If you’ve worked on contracts before, you probably see where this is going.
DEFI5 Attack
At the time the attack started, DEFI5 was ready for a re-index (anyone can trigger one after 3 re-weighs, which occur once a week). The first call in the transaction was to trigger a re-index of DEFI5. At this time, UNI was the first asset in the token list which was fully initialized and had a desired weight over zero, so the price of UNI was used to approximate the pool value and set the minimum balance for SUSHI. This set a reasonable minimum balance for SUSHI of 11,926, or about $126k.
Next, the exploit contract took out approximately $156m worth of flash swaps in UNI, AAVE, COMP, CRV, MKR, SNX (the initialized assets in DEFI5) from Sushiswap and Uniswap V2.
The contract then used all of the borrowed assets to purchase UNI from the pool in chunks, as the pool does not allow swaps to send more than 1/2 of the pool’s existing balance in a token or purchase more than 1/3 of the pool’s balance in a token. This took dozens of swaps, but they managed to dump the tokens into the pool.
The attacker then executed a minimum balance update on the controller. Because they had purchased nearly all of the UNI in the pool, its balance was very low when the controller queried it, and so the approximated value of the entire pool was calculated as 29,851 SUSHI (~$300k), despite the pool having received over a hundred million dollars worth of other assets.
The previously purchased UNI was then used to mint new DEFI5, again in chunks due to limitations on the relative size of a single-token mint. This resulted in the pool supply being inflated by orders of magnitude.
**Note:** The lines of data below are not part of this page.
(* ===== verification/Identity.v ===== *)
(** * Identifiers, actors and the worker-session vocabulary

    Models [crates/calm-types/src/ids.rs], [worker.rs], [runtime.rs] and the role
    and decision enums of [model.rs] and [proposal.rs]. The transparent string
    newtypes ([CardId], [TrackId], [AreaId], [WorkerSessionId]) are strings. *)

From stdpp Require Import prelude gmap strings.
From S2P Require Import Prelude Float64.

Abbreviation CardId := str.
Abbreviation TrackId := str.
Abbreviation AreaId := str.
Abbreviation WorkerSessionId := str.
Abbreviation TimestampMs := Z.

(** A [serde_json::Value]. Numbers keep serde's three representations. *)
Inductive Json :=
| JNull
| JBool (b : bool)
| JInt (z : Z)
| JFloat (x : f64)
| JString (s : str)
| JArray (l : list Json)
| JObject (fields : list (str * Json)).

(** [Value::get] with a string key: a field of an object, nothing of the rest. *)
Fixpoint assoc {A} (k : str) (l : list (str * A)) : option A :=
  match l with
  | [] => None
  | (k', a) :: rest => if bool_decide (k = k') then Some a else assoc k rest
  end.

Definition json_get (v : Json) (k : str) : option Json :=
  match v with JObject fields => assoc k fields | _ => None end.

Definition json_as_str (v : Json) : option str :=
  match v with JString s => Some s | _ => None end.

(** ** Enumerations stored as text

    Every such enum of the source has [as_db_str] and a [TryFrom<String>] that is
    its inverse; the class states that contract. *)
Class DbEnum (A : Type) := {
  as_db_str : A → str;
  try_from : str → result A str;
  try_from_spec : ∀ s a, try_from s = Ok a ↔ s = as_db_str a;
}.

(** The spelling table of an enum, searched for a text. *)
Fixpoint by_spelling {A} (spell : A → str) (all : list A) (s : str) : option A :=
  match all with
  | [] => None
  | a :: rest => if bool_decide (s = spell a) then Some a else by_spelling spell rest s
  end.

(** The decoders of one column: the spelled variant, or the error naming the text. *)
Definition decode {A} (spell : A → str) (all : list A) (column : string) (value : str)
  : result A str :=
  match by_spelling spell all value with
  | Some a => Ok a
  | None => Err (lit "unknown " ++ lit column ++ lit " value `" ++ value ++ lit "`")
  end.

Lemma by_spelling_Some {A} (spell : A → str) all s a : by_spelling spell all s = Some a → s = spell a.
Proof.
  induction all as [|b all IH]; simpl; [done|]. case_bool_decide; [by intros [= ->]|done].
Qed.

Lemma by_spelling_spec {A} (spell : A → str) all s a :
  (∀ b, b ∈ all) → (∀ b c, spell b = spell c → b = c) →
  by_spelling spell all s = Some a ↔ s = spell a.
Proof.
  intros Hall Hinj. split; [apply by_spelling_Some|]. intros ->. specialize (Hall a).
  induction all as [|b all IH]; simpl; [by apply not_elem_of_nil in Hall|].
  case_bool_decide as Hs; [f_equal; by apply Hinj|].
  apply elem_of_cons in Hall as [->|Hin]; [done|by apply IH].
Qed.

Lemma decode_spec {A} (spell : A → str) all column s a :
  (∀ b, b ∈ all) → (∀ b c, spell b = spell c → b = c) →
  decode spell all column s = Ok a ↔ s = spell a.
Proof.
  intros Hall Hinj. rewrite <-(by_spelling_spec spell all s a Hall Hinj). unfold decode.
  destruct (by_spelling spell all s); naive_solver.
Qed.

(** Solves the obligations of an enum given its spelling table. *)
Ltac db_enum :=
  intros; apply decode_spec;
  [intros []; repeat (first [left | right])|intros [] []; vm_compute; congruence].

Inductive CardRole := Worker | Planner | ReportCard | Assistant.
#[export] Instance CardRole_eq_dec : EqDecision CardRole.
Proof. solve_decision. Defined.

Definition card_role_str (r : CardRole) : str :=
  match r with
  | Worker => lit "worker" | Planner => lit "planner"
  | ReportCard => lit "reportcard" | Assistant => lit "assistant"
  end.

Definition card_role_try_from (value : str) : result CardRole str :=
  decode card_role_str [Worker; Planner; ReportCard; Assistant]
    "cards.role" value.

#[export] Program Instance CardRole_db : DbEnum CardRole :=
  {| as_db_str := card_role_str; try_from := card_role_try_from |}.
Next Obligation. db_enum. Qed.

Inductive WorkerContract := Contract_Planner | Contract_Assistant | Executor | Validator.
#[export] Instance WorkerContract_eq_dec : EqDecision WorkerContract.
Proof. solve_decision. Defined.

Definition worker_contract_str (c : WorkerContract) : str :=
  match c with
  | Contract_Planner => lit "planner" | Contract_Assistant => lit "assistant"
  | Executor => lit "executor" | Validator => lit "validator"
  end.

Definition worker_contract_try_from (value : str) : result WorkerContract str :=
  decode worker_contract_str [Contract_Planner; Contract_Assistant; Executor; Validator]
    "worker_sessions.contract" value.

#[export] Program Instance WorkerContract_db : DbEnum WorkerContract :=
  {| as_db_str := worker_contract_str; try_from := worker_contract_try_from |}.
Next Obligation. db_enum. Qed.

Inductive SessionMode := Ephemeral | Resumable.
#[export] Instance SessionMode_eq_dec : EqDecision SessionMode.
Proof. solve_decision. Defined.

Definition session_mode_str (m : SessionMode) : str :=
  match m with Ephemeral => lit "ephemeral" | Resumable => lit "resumable" end.

Definition session_mode_try_from (value : str) : result SessionMode str :=
  decode session_mode_str [Ephemeral; Resumable]
    "worker_sessions.mode" value.

#[export] Program Instance SessionMode_db : DbEnum SessionMode :=
  {| as_db_str := session_mode_str; try_from := session_mode_try_from |}.
Next Obligation. db_enum. Qed.

Inductive WorkerProviderKind :=
| Kind_OpenCode | Kind_Codex | Kind_Claude | Kind_Grok | Kind_Antigravity | Kind_Terminal.
#[export] Instance WorkerProviderKind_eq_dec : EqDecision WorkerProviderKind.
Proof. solve_decision. Defined.

Definition provider_kind_str (p : WorkerProviderKind) : str :=
  match p with
  | Kind_Codex => lit "codex" | Kind_Claude => lit "claude" | Kind_OpenCode => lit "opencode"
  | Kind_Grok => lit "grok" | Kind_Antigravity => lit "antigravity" | Kind_Terminal => lit "terminal"
  end.

Definition provider_kind_try_from (value : str) : result WorkerProviderKind str :=
  decode provider_kind_str
    [Kind_Codex; Kind_Claude; Kind_OpenCode; Kind_Grok; Kind_Antigravity; Kind_Terminal]
    "worker_sessions.provider" value.

#[export] Program Instance WorkerProviderKind_db : DbEnum WorkerProviderKind :=
  {| as_db_str := provider_kind_str; try_from := provider_kind_try_from |}.
Next Obligation. db_enum. Qed.

Inductive WorkerSessionState := Starting | Running | Idle | TurnPending | Exited | Failed | Superseded.
#[export] Instance WorkerSessionState_eq_dec : EqDecision WorkerSessionState.
Proof. solve_decision. Defined.

Definition is_active_authority (s : WorkerSessionState) : bool :=
  match s with Starting | Running | Idle | TurnPending => true | _ => false end.

Definition is_terminal (s : WorkerSessionState) : bool :=
  match s with Exited | Failed | Superseded => true | _ => false end.

Definition session_state_str (s : WorkerSessionState) : str :=
  match s with
  | Starting => lit "starting" | Running => lit "running" | Idle => lit "idle"
  | TurnPending => lit "turn_pending" | Exited => lit "exited" | Failed => lit "failed"
  | Superseded => lit "superseded"
  end.

Definition session_state_try_from (value : str) : result WorkerSessionState str :=
  decode session_state_str
    [Starting; Running; Idle; TurnPending; Exited; Failed; Superseded]
    "worker_sessions.state" value.

#[export] Program Instance WorkerSessionState_db : DbEnum WorkerSessionState :=
  {| as_db_str := session_state_str; try_from := session_state_try_from |}.
Next Obligation. db_enum. Qed.

Inductive LivenessTag := Tag_Alive | Tag_Idle | Tag_Exited | Tag_Unknown.
#[export] Instance LivenessTag_eq_dec : EqDecision LivenessTag.
Proof. solve_decision. Defined.

Definition liveness_str (l : LivenessTag) : str :=
  match l with
  | Tag_Alive => lit "alive" | Tag_Idle => lit "idle" | Tag_Exited => lit "exited"
  | Tag_Unknown => lit "unknown"
  end.

Definition liveness_try_from (value : str) : result LivenessTag str :=
  decode liveness_str [Tag_Alive; Tag_Idle; Tag_Exited; Tag_Unknown]
    "worker_sessions.liveness" value.

#[export] Program Instance LivenessTag_db : DbEnum LivenessTag :=
  {| as_db_str := liveness_str; try_from := liveness_try_from |}.
Next Obligation. db_enum. Qed.

(** ** Providers *)

Inductive AgentProvider := OpenCode | Codex | Claude | Grok | Antigravity.
#[export] Instance AgentProvider_eq_dec : EqDecision AgentProvider.
Proof. solve_decision. Defined.

Inductive AgentProtocol := Protocol_Codex | Protocol_Claude | Acp.
#[export] Instance AgentProtocol_eq_dec : EqDecision AgentProtocol.
Proof. solve_decision. Defined.

Definition ALL_PROVIDERS : list AgentProvider := [Codex; Claude; OpenCode; Grok; Antigravity].

Definition provider_protocol (p : AgentProvider) : AgentProtocol :=
  match p with
  | Codex => Protocol_Codex
  | Claude => Protocol_Claude
  | OpenCode | Grok | Antigravity => Acp
  end.

(** [AgentProtocol::providers]. *)
Definition protocol_providers (p : AgentProtocol) : list AgentProvider :=
  List.filter (λ x, bool_decide (provider_protocol x = p)) ALL_PROVIDERS.

Definition wire_name (p : AgentProvider) : str :=
  match p with
  | Codex => lit "codex" | Claude => lit "claude" | OpenCode => lit "opencode"
  | Grok => lit "grok" | Antigravity => lit "antigravity"
  end.

(** The provider's serde form is the string of its wire name. *)
Definition provider_of_json (v : Json) : option AgentProvider :=
  match v with JString s => by_spelling wire_name ALL_PROVIDERS s | _ => None end.

(** [From<&AgentProvider> for WorkerProviderKind] and its partial inverse. *)
Definition kind_of_provider (p : AgentProvider) : WorkerProviderKind :=
  match p with
  | Codex => Kind_Codex | Claude => Kind_Claude | OpenCode => Kind_OpenCode
  | Grok => Kind_Grok | Antigravity => Kind_Antigravity
  end.

Definition provider_of_kind (k : WorkerProviderKind) : option AgentProvider :=
  match k with
  | Kind_Codex => Some Codex | Kind_Claude => Some Claude | Kind_OpenCode => Some OpenCode
  | Kind_Grok => Some Grok | Kind_Antigravity => Some Antigravity
  | Kind_Terminal => None
  end.

(** [WorkerProviderKind::protocol]. *)
Definition kind_protocol (k : WorkerProviderKind) : option AgentProtocol :=
  provider_protocol <$> provider_of_kind k.

(** ** Sessions and principals *)

Inductive Principal :=
| Principal_User
| Principal_Kernel
| Principal_Agent (session_id : WorkerSessionId) (track_id : TrackId) (area_id : AreaId).

Record WorkerSession := mkWorkerSession {
  ws_id : WorkerSessionId;
  ws_track_id : TrackId;
  ws_provider : WorkerProviderKind;
  ws_mode : SessionMode;
  ws_contract : WorkerContract;
  ws_parent_session_id : option WorkerSessionId;
  ws_requester_session_id : option WorkerSessionId;
  ws_state : WorkerSessionState;
  ws_mcp_token_hash : option str;
  ws_thread_id : option str;
  ws_agent_session_id : option str;
  ws_active_turn_id : option str;
  ws_terminal_run_id : option str;
  ws_card_id : option CardId;
  ws_handle_state_json : option Json;
  ws_liveness : LivenessTag;
  ws_liveness_probed_at_ms : option TimestampMs;
  ws_exit_code : option Z;
  ws_exit_interpretation : option str;
  ws_spawn_op_id : option str;
  ws_last_activity_ms : option TimestampMs;
  ws_last_thread_status : option str;
  ws_created_at_ms : TimestampMs;
  ws_updated_at_ms : TimestampMs;
  ws_completed_at_ms : option TimestampMs;
}.

(** ** Actors *)

Inductive ActorId :=
| User
| Kernel
| KernelDispatcher
| Plugin (id : str)
| AiPlanner (card : CardId)
| AiCodex (card : CardId)
| AiClaude (card : CardId)
| AiManagedCard (card : CardId)
| AiPlannerSession (session : WorkerSessionId)
| AiCodexSession (session : WorkerSessionId)
| AiClaudeSession (session : WorkerSessionId)
| AiManagedSession (session : WorkerSessionId).

#[export] Instance ActorId_eq_dec : EqDecision ActorId.
Proof. solve_decision. Defined.

(** [ActorId::for_agent_session]. *)
Definition for_agent_session (role : CardRole) (provider : AgentProvider) (session : WorkerSessionId)
  : ActorId :=
  match role with
  | Planner => AiPlannerSession session
  | Assistant => AiManagedSession session
  | Worker | ReportCard =>
      match provider_protocol provider with
      | Protocol_Codex => AiCodexSession session
      | Protocol_Claude => AiClaudeSession session
      | Acp => AiManagedSession session
      end
  end.

(** [Display for ActorId]. *)
Definition labelled (label : string) (id : str) : str :=
  if is_empty id then lit label else lit label ++ lit ":" ++ id.

Definition actor_to_string (a : ActorId) : str :=
  match a with
  | User => lit "user"
  | Kernel => lit "kernel"
  | KernelDispatcher => lit "kernel-dispatcher"
  | Plugin id => lit "plugin:" ++ id
  | AiPlanner id => labelled "ai:planner" id
  | AiCodex id => labelled "ai:codex" id
  | AiClaude id => labelled "ai:claude" id
  | AiManagedCard id => labelled "ai:managed-card" id
  | AiPlannerSession id => labelled "ai:planner-session" id
  | AiCodexSession id => labelled "ai:codex-session" id
  | AiClaudeSession id => labelled "ai:claude-session" id
  | AiManagedSession id => labelled "ai:managed-session" id
  end.

Inductive ProposalDecision := Accepted | Rejected | Stale | Withdrawn.
#[export] Instance ProposalDecision_eq_dec : EqDecision ProposalDecision.
Proof. solve_decision. Defined.

Definition proposal_decision_str (d : ProposalDecision) : str :=
  match d with
  | Accepted => lit "accepted" | Rejected => lit "rejected"
  | Stale => lit "stale" | Withdrawn => lit "withdrawn"
  end.

(** ** Facts *)

Lemma state_active_or_terminal s : is_active_authority s = negb (is_terminal s).
Proof. by destruct s. Qed.

(** The text columns of the session and card tables round-trip: for each
    enumeration, decoding a text succeeds exactly when the text is the spelling of a
    variant, and then gives that variant; every other text is an error. *)
Theorem db_spellings :
  (∀ s r, card_role_try_from s = Ok r ↔ s = card_role_str r) ∧
  (∀ s c, worker_contract_try_from s = Ok c ↔ s = worker_contract_str c) ∧
  (∀ s m, session_mode_try_from s = Ok m ↔ s = session_mode_str m) ∧
  (∀ s p, provider_kind_try_from s = Ok p ↔ s = provider_kind_str p) ∧
  (∀ s x, session_state_try_from s = Ok x ↔ s = session_state_str x) ∧
  (∀ s l, liveness_try_from s = Ok l ↔ s = liveness_str l).
Proof.
  do 5 (split; [db_enum|]). db_enum.
Qed.

(** Two actors display alike exactly when they are the same actor, so an audit
    line names one actor only, empty ids included. *)
Theorem actor_display_inj a b : actor_to_string a = actor_to_string b ↔ a = b.
Proof.
  split; [|by intros ->].
  destruct a as [| | |x|x|x|x|x|x|x|x|x], b as [| | |y|y|y|y|y|y|y|y|y];
    cbn [actor_to_string]; unfold labelled;
    repeat match goal with |- context [is_empty ?l] => destruct l; cbn [is_empty] end;
    intros [=]; subst; done.
Qed.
Next, the caller used the borrowed SUSHI to mint additional DEFI5 at the extremely inflated valuation caused by the minimum balance exploit, then burned the DEFI5 for all of the underlying assets, and repeated this a number of times.
Finally, they paid off the flash loans and made out with about $11m worth of assets.
The CC10 exploit was essentially the same thing, except that the initial re-index step had already been done.
Moving Forward
The fix for the contract seems pretty straightforward in terms of preventing any future attacks against this mechanism. We will modify the controller smart contracts to remove the approximate value function and replace it with one that takes the combined value of the balances held by a pool in every token it owns. Additionally, the mere fact that it was possible to do both a re-index and a minimum balance update in the same transaction is — in retrospect — unsafe: it should have a minimum wait time of at least a day or two. A lot of Ethereum developers we respect have reached out offering help since the attack occurred, and we will seek out as much feedback on the new code as we can before submitting it for governance approval.
As for compensating people who lost funds, this is — so soon after the event — still up in the air. The core team will be discussing with the community how best to handle this situation (as well as talking with similarly affected protocols for insights into their own approaches), and we will hopefully have a proposal for governance soon. We realise that this is far from a concrete action plan, but we need to get our heads on straight first.